Google's novel artificial intelligence tool DeepMind uses video pixels and text prompts to generate audio tracks

Share

Google DeepMind he took off the blindfolds a novel AI tool for generating video soundtracks. In addition to using text prompts to generate audio, DeepMind also takes into account video content.

According to DeepMind, by combining the two, users can exploit the tool to create scenes with “dramatic scores, realistic sound effects, or dialogue that match the characters and tone of the film.” You can see some examples on the DeepMind website – they sound pretty good.

For video depicting a car driving through a cyberpunk cityscape, Google used the message “car skidding, car engine throttling, angelic electronic music” to generate the sound. You can see how the skidding sounds interact with the car’s movement. Other example creates underwater soundscape with prompt “jellyfish pulsating underwater, sea life, ocean”.

Although users can include a text prompt, DeepMind says this is optional. Users also do not have to carefully match the generated sound to appropriate scenes. According to DeepMind, the tool can also generate an “unlimited” number of video soundtracks, allowing users to create an infinite number of audio options.

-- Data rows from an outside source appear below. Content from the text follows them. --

(** A property of the state kept by every step of a loop is kept by the
    loop, whether it ends or stops at an error. *)
Lemma for_each_inv {A} (P : S → Prop) (f : A → M S E unit) l s :
  (∀ x s, x ∈ l → P s → P (f x s).2) → P s → P (for_each f l s).2.
Proof.
  revert s. induction l as [|x l IH]; intros s Hf Hs; [done|]. simpl. unfold bind.
  assert (P (f x s).2) as Hx by (apply Hf; [left|done]).
  destruct (f x s) as [[[]|e] s']; simpl in *; [|done].
  apply IH; [|done]. intros y s'' Hy. apply Hf. by right.
Qed.
End MonadLaws.

(** ** Machine integers: the release profile does not check overflow, so
    [+], [-] and [as] wrap around. *)

Definition is_u8 (z : Z) : Prop := (0 ≤ z < 2 ^ 8)%Z.
Definition is_u32 (z : Z) : Prop := (0 ≤ z < 2 ^ 32)%Z.
Definition is_u64 (z : Z) : Prop := (0 ≤ z < 2 ^ 64)%Z.
Definition is_i8 (z : Z) : Prop := (- 2 ^ 7 ≤ z < 2 ^ 7)%Z.

Definition u32 (z : Z) : Z := (z mod 2 ^ 32)%Z.
Definition u64 (z : Z) : Z := (z mod 2 ^ 64)%Z.
(** [z as i8]: the low eight bits, read as two's complement. *)
Definition i8 (z : Z) : Z := ((z + 2 ^ 7) mod 2 ^ 8 - 2 ^ 7)%Z.

#[export] Instance is_u8_dec z : Decision (is_u8 z) := _.
#[export] Instance is_u32_dec z : Decision (is_u32 z) := _.
#[export] Instance is_u64_dec z : Decision (is_u64 z) := _.
#[export] Instance is_i8_dec z : Decision (is_i8 z) := _.

Lemma u32_range z : is_u32 (u32 z).
Proof. unfold is_u32, u32. apply Z.mod_pos_bound. lia. Qed.
Lemma u64_range z : is_u64 (u64 z).
Proof. unfold is_u64, u64. apply Z.mod_pos_bound. lia. Qed.
Lemma i8_range z : is_i8 (i8 z).
Proof. unfold is_i8, i8. pose proof (Z.mod_pos_bound (z + 2 ^ 7) (2 ^ 8)). lia. Qed.
Lemma u32_id z : is_u32 z → u32 z = z.
Proof. apply Z.mod_small. Qed.
Lemma u64_id z : is_u64 z → u64 z = z.
Proof. apply Z.mod_small. Qed.
Lemma i8_id z : is_i8 z → i8 z = z.
Proof. unfold is_i8, i8. intros H. rewrite Z.mod_small; lia. Qed.

(** [a.overflowing_add(b)] and [a.overflowing_sub(b)] on [u64]. *)
Definition overflowing_add (x y : Z) : Z * bool := (u64 (x + y), bool_decide (2 ^ 64 ≤ x + y)%Z).
Definition overflowing_sub (x y : Z) : Z * bool := (u64 (x - y), bool_decide (x < y)%Z).

(** ** Integers as bytes, the most significant first: [to_be_bytes] of an
    integer of [n] bytes, and [from_be_bytes] *)
Definition byte_of (z : Z) : byte := default Byte.x00 (Byte.of_N (Z.to_N z)).
Definition byte_value (c : byte) : Z := Z.of_N (Byte.to_N c).
Fixpoint to_be_bytes (n : nat) (z : Z) : bytes :=
  match n with
  | O => []
  | S n => to_be_bytes n (z / 2 ^ 8) ++ [byte_of (z mod 2 ^ 8)]
  end.
Definition be_value (acc : Z) (bs : bytes) : Z := foldl (λ acc c, acc * 2 ^ 8 + byte_value c)%Z acc bs.
Definition from_be_bytes (bs : bytes) : Z := be_value 0 bs.

Lemma byte_value_range c : (0 ≤ byte_value c < 256)%Z.
Proof. unfold byte_value. pose proof (Byte.to_N_bounded c). lia. Qed.
Lemma byte_value_of z : (0 ≤ z < 256)%Z → byte_value (byte_of z) = z.
Proof.
  intros Hz. unfold byte_value, byte_of. destruct (Byte.of_N (Z.to_N z)) as [c|] eqn:E.
  - apply Byte.to_of_N in E. cbn. rewrite E. lia.
  - apply Byte.of_N_None_iff in E. lia.
Qed.
Lemma byte_of_value c : byte_of (byte_value c) = c.
Proof. unfold byte_of, byte_value. by rewrite N2Z.id, Byte.of_to_N. Qed.
(** The events of a context are never withdrawn by a call. *)
Lemma touches_pending c c' : touches c c' → ∃ es, pending c' = pending c ++ es.
Proof.
  induction 1 as [|c c' m k v _ [es IH]|c c' e _ [es IH]].
  - exists []. by rewrite app_nil_r.
  - exists es. by rewrite pending_put.
  - exists (es ++ [e]). by rewrite pending_log, IH, app_assoc.
Qed.

Class Confined {E A} (m : M C E A) : Prop := confined c : touches c (m c).2.

#[global] Instance confined_ret {E A} (a : A) : Confined (E := E) (ret a).
Proof. intros c. constructor. Qed.
#[global] Instance confined_throw {E A} (e : E) : Confined (A := A) (throw e).
Proof. intros c. constructor. Qed.
#[global] Instance confined_lift {E A} (r : result E A) : Confined (lift r).
Proof. intros c. constructor. Qed.
#[global] Instance confined_asks {E A} (f : C → A) : Confined (E := E) (asks f).
Proof. intros c. constructor. Qed.
#[global] Instance confined_bind {E A B} (m : M C E A) (k : A → M C E B) :
  Confined m → (∀ a, Confined (k a)) → Confined (bind m k).
Proof.
  intros Hm Hk c. specialize (Hm c). unfold bind. destruct (m c) as [[a|e] c']; [|done].
  etrans; [exact Hm|]. apply Hk.
Qed.
#[global] Instance confined_for_each {E A} (f : A → M C E unit) l :
  (∀ x, Confined (f x)) → Confined (for_each f l).
Proof. intros Hf. induction l as [|x l IH]; simpl; apply _. Qed.
#[global] Instance confined_sv_get {T} (v : StorageValue T) : Confined (sv_get v).
Proof. intros c. rewrite sv_get_eq. constructor. Qed.
#[global] Instance confined_sv_set {T} (v : StorageValue T) x : Confined (sv_set v x).
Proof. intros c. rewrite sv_set_eq. apply touches_sv_put. Qed.
#[global] Instance confined_sv_delete {T} (v : StorageValue T) : Confined (sv_delete v).
Proof. intros c. rewrite sv_delete_eq. apply touches_sv_put. Qed.
#[global] Instance confined_sm_get {K V} (m : StorageMap K V) k : Confined (sm_get m k).
Proof. apply confined_sv_get. Qed.
#[global] Instance confined_sm_set {K V} (m : StorageMap K V) k x : Confined (sm_set m k x).
Proof. apply confined_sv_set. Qed.
#[global] Instance confined_emit {D} `{Serialize D} name (d : D) : Confined (emit name d).
Proof. intros c. rewrite emit_eq. apply touches_log, touches_refl. Qed.

(** Branches. *)
#[global] Instance confined_if {E A} (x : bool) (m1 m2 : M C E A) :
  Confined m1 → Confined m2 → Confined (if x then m1 else m2).
Proof. by destruct x. Qed.
#[global] Instance confined_decide {E A} (P : Prop) {D : Decision P} (m1 m2 : M C E A) :
  Confined m1 → Confined m2 → Confined (if decide P then m1 else m2).
Proof. by destruct (decide P). Qed.
End Touches.

(** Prove [Confined] of a call by its definition. *)
Ltac solve_confined :=
  repeat (first [apply _ | progress intros | case_match | apply confined_bind
                | apply confined_for_each | progress cbn beta iota zeta]).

This could lend a hand it stand out from other AI tools, such as ElevenLabs’ sound effects generator, which uses text prompts to generate sound. It could also make it easier to pair audio with AI-generated video using tools like Veo and Sora DeepMind (the latter of which plans to eventually enable audio).

DeepMind says it has trained its AI tool with video, audio and annotations containing “detailed descriptions of sounds and transcriptions of spoken dialogue.” This allows the video-audio generator to match audio events to visual scenes.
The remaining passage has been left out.